Le modifiche del Governo al Reddito di cittadinanza sembrano rispondere più a una narrazione più o meno fantasiosa e ideologica, e pesantemente negativa, sui beneficiari del sussidio, considerati come “pigri nullafacenti”, che a una analisi dei dati empirici. Laddove il vero problema dell’avvio al lavoro è l’assenza di politiche attive.
La denuncia arriva da Chiara Saraceno (nella foto), presidente del Comitato scientifico per la valutazione del Reddito di cittadinanza – nato a marzo scorso al ministero del Lavoro e previsto dalla legge istitutiva del Reddito – in un intervento pubblicato su lavoce.info. Le dieci proposte elaborate dal Comitato per migliorare la misura bandiera dei Cinque Stelle sono state rese pubbliche il 9 novembre ma erano già state anticipate al ministro del Lavoro, Andrea Orlando, e portate al tavolo in cui veniva definita la legge di Bilancio.
PAROLE AL VENTO. Tuttavia, riconosce con amarezza la Saraceno, poco o nulla di quanto proposto dal Comitato ha trovato accoglimento. In particolare, la narrazione per cui i beneficiari rifiuterebbero le offerte di lavoro perché il Reddito di cittadinanza dà loro abbastanza di che vivere, non trova riscontro empirico non solo nelle somme effettivamente percepite – 577 euro in media per famiglia, non per individuo, al mese – ma neanche in dati attendibili. Manca infatti una base dati nazionale che documenti le offerte effettivamente fatte ai beneficiari “occupabili” (un terzo circa di tutti i beneficiari) e i rifiuti da parte di questi ultimi.
Non è ancora stata risolta la questione di come mettere in comunicazione e condivisione centri per l’impiego che dipendono dalle Regioni. Quello che sappiamo – spiega la studiosa – è che meno di un terzo dei teoricamente “occupabili” è stato preso in carico da un Cpi. Il che non significa che abbia ricevuto una proposta di lavoro o di formazione, ma che il suo caso ha cominciato a essere esaminato.
INCONGRUITA’. Quindi la stretta inserita in Finanziaria, in base alla quale le offerte rifiutabili senza decadere dal beneficio non sono più tre, ma due, ha valore puramente simbolico, che rafforza l’idea dei beneficiari come pigri nullafacenti, evitando di mettere a fuoco la carenza di politiche attive e la mancanza di domanda di lavoro di qualità adeguata alle basse qualifiche della stragrande maggioranza dei beneficiari. Analogo significato ha l’aver ridefinito come congrua una seconda offerta di lavoro su tutto il territorio nazionale.
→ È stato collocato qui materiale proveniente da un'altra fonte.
Lemma in_charge_snoc evs ev key q :
  de_op ev <> Forget key -> in_charge evs key q -> in_charge (evs ++ [ev]) key q.
Proof.
  intros Hf (b & e & a & -> & Hb & Ha). exists b, e, (a ++ [ev]). rewrite <- (assoc app). split; [done|].
  split; [done|]. intros e' [He|He]%elem_of_app; [by apply Ha|]. by apply list_elem_of_singleton in He as ->.
Qed.

Lemma in_charge_now evs ev key q : brings key q (run evs) ev -> in_charge (evs ++ [ev]) key q.
Proof. intros Hb. exists evs, ev, []. split; [done|]. split; [done|]. intros e He. by apply elem_of_nil in He. Qed.

(** ** The gate, given that history *)

Definition backed (evs : list DoorEvent) (x : Verdict) : Prop :=
  match vd_question x with
  | Some q => in_charge evs (vd_key x) q
  | None => exists q, in_charge evs (vd_key x) q /\ yes_in evs q
  end.

Record verdict_ok (evs : list DoorEvent) (x : Verdict) : Prop := {
  vo_key dev : vd_device x = Some dev -> vd_key x = dev;
  vo_heard : vd_question x = None -> vd_heard x = true;
  vo_yes q : vd_question x = Some q -> vd_answer x = Resolved true -> yes_in evs q;
}.

Record gate_ok (evs : list DoorEvent) (g : ConnectionGate) : Prop := {
  go_verdict v x : gt_verdicts g !! v = Some x -> verdict_ok evs x;
  go_decided key v : gt_decided g !! key = Some v ->
    exists x, gt_verdicts g !! v = Some x /\ vd_key x = key /\ backed evs x;
  go_admitted dev : dev ∈ gt_admittedHere g -> exists q, in_charge evs dev q /\ yes_in evs q;
}.

(** What a record keeps while its times change. *)
Definition same_verdict (x y : Verdict) : Prop :=
  vd_key y = vd_key x /\ vd_device y = vd_device x /\ vd_question y = vd_question x /\ vd_answer y = vd_answer x /\
  (vd_heard x = true -> vd_heard y = true).

Lemma same_ok evs x y : same_verdict x y -> verdict_ok evs x -> verdict_ok evs y.
Proof. intros (E1 & E2 & E3 & E4 & E5) [H1 H2 H3]. split; rewrite ?E1, ?E2, ?E3, ?E4; auto. Qed.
Come se un imprenditore veneto, argomenta la sociologa, andasse a cercare possibili lavoratori tra i beneficiari campani o siciliani e questi potessero permettersi i costi di spostamento, oltre che organizzativi, stanti i bassi salari cui possono aspirare con le loro qualifiche. Se l’attivazione verso il lavoro non sta funzionando, quindi, non è “colpa dei beneficiari”, ma della scarsità di politiche attive, unita alla scarsità di una domanda di lavoro adeguata. E ancora: se i patti per l’inclusione stentano a partire, così come i Puc (progetti di utilità collettiva), non è colpa della resistenza dei beneficiari, ma della difficoltà in cui si trovano molti servizi sociali a far fronte a questo nuovo compito e alla complessità della governance dei Puc.